(* ===== verification/FiberSync.v ===== *)
(** [fibersynchronization.h] and [fibersynchronization.cpp]: the critical sections of the mutexes, the semaphore, the condition and the event.  A
    method that yields is two sections; scheduling a fiber is part of the result. *)

From stdpp Require Import numbers list_numbers list.
From S2P Require Import Prelude.

(** A fiber and a scheduler are known by their addresses; [Scheduler::getThis()] may be null. *)
Definition fiber : Type := positive.
Definition scheduler : Type := positive.
Definition waiter : Type := scheduler * fiber.

(** Who calls: [Scheduler::getThis()] and [Fiber::getThis()]. *)
Record caller := mkCaller { this_scheduler : option scheduler; this_fiber : fiber }.

(** A critical section under the internal [std::mutex] either returns or, having queued the
    fiber, goes on to [Scheduler::yieldTo()]. *)
Inductive outcome := Returns | Yields.

#[global] Instance outcome_eq_dec : EqDecision outcome.
Proof. solve_decision. Defined.

(** [MORDOR_ASSERT(Scheduler::getThis())] *)
Definition with_scheduler {A} (c : caller) (k : scheduler -> result A) : result A :=
  match this_scheduler c with Some s => k s | None => Err Assertion end.

(** [std::find(waiters.begin(), waiters.end(), w) == waiters.end()] *)
Definition not_queued (w : waiter) (l : list waiter) : bool := bool_decide (w ∉ l).

(** ** [FiberMutex] *)

Record FiberMutex := mkFiberMutex {
  fm_owner : option fiber;
  fm_waiters : list waiter;
}.

Definition FiberMutex_new : FiberMutex := mkFiberMutex None [].

Definition FiberMutex_destroy (m : FiberMutex) : result unit :=
  assert: bool_decide (fm_owner m = None) ;;
  assert: bool_decide (fm_waiters m = []) ;;
  Ok tt.

(** [lock], up to [yieldTo]. *)
Definition FiberMutex_lock (c : caller) (m : FiberMutex) : result (FiberMutex * outcome) :=
  with_scheduler c (fun s =>
    assert: bool_decide (fm_owner m <> Some (this_fiber c)) ;;
    assert: not_queued (s, this_fiber c) (fm_waiters m) ;;
    match fm_owner m with
    | None => Ok (mkFiberMutex (Some (this_fiber c)) (fm_waiters m), Returns)
    | Some _ => Ok (mkFiberMutex (fm_owner m) (fm_waiters m ++ [(s, this_fiber c)]), Yields)
    end).

(** [lock], after [yieldTo]. *)
Definition FiberMutex_lock_resumed (c : caller) (m : FiberMutex) : result unit :=
  with_scheduler c (fun s =>
    assert: bool_decide (fm_owner m = Some (this_fiber c)) ;;
    assert: not_queued (s, this_fiber c) (fm_waiters m) ;;
    Ok tt).

(** [unlockNoLock]: the mutex and the fibers that are scheduled. *)
Definition FiberMutex_unlockNoLock (c : caller) (m : FiberMutex) : result (FiberMutex * list waiter) :=
  assert: bool_decide (fm_owner m = Some (this_fiber c)) ;;
  match fm_waiters m with
  | [] => Ok (mkFiberMutex None [], [])
  | next :: rest => Ok (mkFiberMutex (Some (snd next)) rest, [next])
  end.

Definition FiberMutex_unlock (c : caller) (m : FiberMutex) : result (FiberMutex * list waiter) :=
  FiberMutex_unlockNoLock c m.

Definition FiberMutex_unlockIfNotUnique (c : caller) (m : FiberMutex)
    : result (FiberMutex * list waiter * bool) :=
  assert: bool_decide (fm_owner m = Some (this_fiber c)) ;;
  match fm_waiters m with
  | [] => Ok (m, [], false)
  | _ :: _ => '(m', woken) ← FiberMutex_unlockNoLock c m; Ok (m', woken, true)
  end.

(** ** [RecursiveFiberMutex] *)

Record RecursiveFiberMutex := mkRecursiveFiberMutex {
  rm_owner : option fiber;
  rm_waiters : list waiter;
  rm_recursion : Z;     (* unsigned *)
}.

Definition RecursiveFiberMutex_new : RecursiveFiberMutex := mkRecursiveFiberMutex None [] 0.

Definition RecursiveFiberMutex_destroy (m : RecursiveFiberMutex) : result unit :=
  assert: bool_decide (rm_owner m = None) ;;
  assert: rm_recursion m =? 0 ;;
  assert: bool_decide (rm_waiters m = []) ;;
  Ok tt.

Definition RecursiveFiberMutex_lock (c : caller) (m : RecursiveFiberMutex)
    : result (RecursiveFiberMutex * outcome) :=
  with_scheduler c (fun s =>
    if bool_decide (rm_owner m = Some (this_fiber c)) then
      Ok (mkRecursiveFiberMutex (rm_owner m) (rm_waiters m) (u32 (rm_recursion m + 1)), Returns)
    else
      assert: not_queued (s, this_fiber c) (rm_waiters m) ;;
      match rm_owner m with
      | None => Ok (mkRecursiveFiberMutex (Some (this_fiber c)) (rm_waiters m) 1, Returns)
      | Some _ =>
          Ok (mkRecursiveFiberMutex (rm_owner m) (rm_waiters m ++ [(s, this_fiber c)]) (rm_recursion m), Yields)
      end).

Definition RecursiveFiberMutex_lock_resumed (c : caller) (m : RecursiveFiberMutex) : result unit :=
  with_scheduler c (fun s =>
    assert: bool_decide (rm_owner m = Some (this_fiber c)) ;;
    assert: not_queued (s, this_fiber c) (rm_waiters m) ;;
    Ok tt).

Definition RecursiveFiberMutex_unlockNoLock (c : caller) (m : RecursiveFiberMutex)
    : result (RecursiveFiberMutex * list waiter) :=
  assert: bool_decide (rm_owner m = Some (this_fiber c)) ;;
  match rm_waiters m with
  | [] => Ok (mkRecursiveFiberMutex None [] (rm_recursion m), [])
  | next :: rest => Ok (mkRecursiveFiberMutex (Some (snd next)) rest 1, [next])
  end.

(** [if (--m_recursion == 0) unlockNoLock();] *)
Definition leave (c : caller) (m : RecursiveFiberMutex) : result (RecursiveFiberMutex * list waiter) :=
  assert: 0 <? rm_recursion m ;;
  let m' := mkRecursiveFiberMutex (rm_owner m) (rm_waiters m) (u32 (rm_recursion m - 1)) in
  if rm_recursion m' =? 0 then RecursiveFiberMutex_unlockNoLock c m' else Ok (m', []).

Definition RecursiveFiberMutex_unlock (c : caller) (m : RecursiveFiberMutex)
    : result (RecursiveFiberMutex * list waiter) := leave c m.

Definition RecursiveFiberMutex_unlockIfNotUnique (c : caller) (m : RecursiveFiberMutex)
    : result (RecursiveFiberMutex * list waiter * bool) :=
  assert: bool_decide (rm_owner m = Some (this_fiber c)) ;;
  match rm_waiters m with
  | [] => Ok (m, [], false)
  | _ :: _ => '(m', woken) ← leave c m; Ok (m', woken, true)
  end.

(** ** [ScopedLockImpl<Mutex>] *)

(** What [ScopedLockImpl] asks of its argument. *)
Class Mutex (M : Type) := {
  mutex_lock : caller -> M -> result (M * outcome);
  mutex_unlock : caller -> M -> result (M * list waiter);
  mutex_unlockIfNotUnique : caller -> M -> result (M * list waiter * bool);
}.

#[global] Instance FiberMutex_Mutex : Mutex FiberMutex := {
  mutex_lock := FiberMutex_lock;
  mutex_unlock := FiberMutex_unlock;
  mutex_unlockIfNotUnique := FiberMutex_unlockIfNotUnique;
}.

#[global] Instance RecursiveFiberMutex_Mutex : Mutex RecursiveFiberMutex := {
  mutex_lock := RecursiveFiberMutex_lock;
  mutex_unlock := RecursiveFiberMutex_unlock;
  mutex_unlockIfNotUnique := RecursiveFiberMutex_unlockIfNotUnique;
}.

Section ScopedLock.
Context {M : Type} `{!Mutex M}.

(** The guard is [m_locked]; the mutex is shared. *)
Definition ScopedLock_new (c : caller) (m : M) : result (M * outcome * bool) :=
  '(m', o) ← mutex_lock c m; Ok (m', o, true).

Definition ScopedLock_lock (c : caller) (m_locked : bool) (m : M) : result (M * outcome * bool) :=
  if m_locked then Ok (m, Returns, true)
  else '(m', o) ← mutex_lock c m; Ok (m', o, true).

Definition ScopedLock_unlock (c : caller) (m_locked : bool) (m : M) : result (M * list waiter * bool) :=
  if m_locked then '(m', woken) ← mutex_unlock c m; Ok (m', woken, false)
  else Ok (m, [], false).

Definition ScopedLock_destroy (c : caller) (m_locked : bool) (m : M) : result (M * list waiter) :=
  '(m', woken, _) ← ScopedLock_unlock c m_locked m; Ok (m', woken).

Definition ScopedLock_unlockIfNotUnique (c : caller) (m_locked : bool) (m : M)
    : result (M * list waiter * bool * bool) :=
  if m_locked then
    '(m', woken, released) ← mutex_unlockIfNotUnique c m;
    if released : bool then Ok (m', woken, false, true) else Ok (m', woken, true, false)
  else Ok (m, [], false, true).

End ScopedLock.

(** ** [FiberSemaphore] *)

Record FiberSemaphore := mkFiberSemaphore {
  fs_waiters : list waiter;
  fs_concurrency : Z;     (* size_t *)
}.

Definition FiberSemaphore_new (initialConcurrency : Z) : FiberSemaphore :=
  mkFiberSemaphore [] initialConcurrency.

Definition FiberSemaphore_destroy (m : FiberSemaphore) : result unit :=
  assert: bool_decide (fs_waiters m = []) ;; Ok tt.

Definition FiberSemaphore_wait (c : caller) (m : FiberSemaphore) : result (FiberSemaphore * outcome) :=
  with_scheduler c (fun s =>
    assert: not_queued (s, this_fiber c) (fs_waiters m) ;;
    if 0 <? fs_concurrency m then
      Ok (mkFiberSemaphore (fs_waiters m) (u64 (fs_concurrency m - 1)), Returns)
    else Ok (mkFiberSemaphore (fs_waiters m ++ [(s, this_fiber c)]) (fs_concurrency m), Yields)).

Definition FiberSemaphore_wait_resumed (c : caller) (m : FiberSemaphore) : result unit :=
  with_scheduler c (fun s =>
    assert: not_queued (s, this_fiber c) (fs_waiters m) ;; Ok tt).

Definition FiberSemaphore_notify (m : FiberSemaphore) : FiberSemaphore * list waiter :=
  match fs_waiters m with
  | next :: rest => (mkFiberSemaphore rest (fs_concurrency m), [next])
  | [] => (mkFiberSemaphore [] (u64 (fs_concurrency m + 1)), [])
  end.

(** ** [FiberCondition] *)

(** The condition's own state is its queue; the mutex is shared. *)
Definition FiberCondition_destroy (waiters : list waiter) : result unit :=
  assert: bool_decide (waiters = []) ;; Ok tt.

(** [wait], up to [yieldTo]: the queue, the mutex, who is scheduled. *)
Definition FiberCondition_wait (c : caller) (waiters : list waiter) (m : FiberMutex)
    : result (list waiter * FiberMutex * list waiter) :=
  with_scheduler c (fun s =>
    assert: bool_decide (fm_owner m = Some (this_fiber c)) ;;
    '(m', woken) ← FiberMutex_unlockNoLock c m;
    Ok (waiters ++ [(s, this_fiber c)], m', woken)).

(** [wait], after [yieldTo]. *)
Definition FiberCondition_wait_resumed (c : caller) (m : FiberMutex) : result unit :=
  assert: bool_decide (fm_owner m = Some (this_fiber c)) ;; Ok tt.

(** [signal] takes the two internal mutexes one after the other: first [next] leaves the queue, *)
Definition FiberCondition_signal_pop (waiters : list waiter) : list waiter * option waiter :=
  match waiters with
  | [] => ([], None)
  | next :: rest => (rest, Some next)
  end.

(** then it gets the mutex, or a place in the mutex's queue. *)
Definition FiberCondition_grant (next : waiter) (m : FiberMutex) : result (FiberMutex * list waiter) :=
  assert: bool_decide (fm_owner m <> Some (snd next)) ;;
  assert: not_queued next (fm_waiters m) ;;
  match fm_owner m with
  | None => Ok (mkFiberMutex (Some (snd next)) (fm_waiters m), [next])
  | Some _ => Ok (mkFiberMutex (fm_owner m) (fm_waiters m ++ [next]), [])
  end.

(** [broadcast] holds both internal mutexes throughout. *)
Fixpoint FiberCondition_broadcast (waiters : list waiter) (m : FiberMutex)
    : result (FiberMutex * list waiter) :=
  match waiters with
  | [] => Ok (m, [])
  | next :: rest =>
      '(m1, woken1) ← FiberCondition_grant next m;
      '(m2, woken2) ← FiberCondition_broadcast rest m1;
      Ok (m2, woken1 ++ woken2)
  end.

(** ** [FiberEvent] *)

Record FiberEvent := mkFiberEvent {
  fe_signalled : bool;
  fe_autoReset : bool;
  fe_waiters : list waiter;
}.

Definition FiberEvent_new (autoReset : bool) : FiberEvent := mkFiberEvent false autoReset [].

Definition FiberEvent_destroy (e : FiberEvent) : result unit :=
  assert: bool_decide (fe_waiters e = []) ;; Ok tt.

(** There is no assertion on the scheduler here; [Scheduler::yieldTo] makes it. *)
Definition FiberEvent_wait (c : caller) (e : FiberEvent) : result (FiberEvent * outcome) :=
  if fe_signalled e then
    Ok (mkFiberEvent (if fe_autoReset e then false else true) (fe_autoReset e) (fe_waiters e), Returns)
  else
    match this_scheduler c with
    | Some s => Ok (mkFiberEvent false (fe_autoReset e) (fe_waiters e ++ [(s, this_fiber c)]), Yields)
    | None => Err Assertion
    end.

Definition FiberEvent_set (e : FiberEvent) : FiberEvent * list waiter :=
  if fe_autoReset e then
    match fe_waiters e with
    | [] => (mkFiberEvent true true [], [])
    | runnable :: rest => (mkFiberEvent (fe_signalled e) true rest, [runnable])
    end
  else (mkFiberEvent true false [], fe_waiters e).

Definition FiberEvent_reset (e : FiberEvent) : FiberEvent :=
  mkFiberEvent false (fe_autoReset e) (fe_waiters e).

--

What the exercise asks: The range runs from the line with "Section ScopedLock." up to and including the line with "Definition ScopedLock_unlockIfNotUnique (c" in the listing above; please write out exactly those lines and nothing more.

Task response:
Section ScopedLock.
Context {M : Type} `{!Mutex M}.

(** The guard is [m_locked]; the mutex is shared. *)
Definition ScopedLock_new (c : caller) (m : M) : result (M * outcome * bool) :=
  '(m', o) ← mutex_lock c m; Ok (m', o, true).

Definition ScopedLock_lock (c : caller) (m_locked : bool) (m : M) : result (M * outcome * bool) :=
  if m_locked then Ok (m, Returns, true)
  else '(m', o) ← mutex_lock c m; Ok (m', o, true).

Definition ScopedLock_unlock (c : caller) (m_locked : bool) (m : M) : result (M * list waiter * bool) :=
  if m_locked then '(m', woken) ← mutex_unlock c m; Ok (m', woken, false)
  else Ok (m, [], false).

Definition ScopedLock_destroy (c : caller) (m_locked : bool) (m : M) : result (M * list waiter) :=
  '(m', woken, _) ← ScopedLock_unlock c m_locked m; Ok (m', woken).

Definition ScopedLock_unlockIfNotUnique (c : caller) (m_locked : bool) (m : M)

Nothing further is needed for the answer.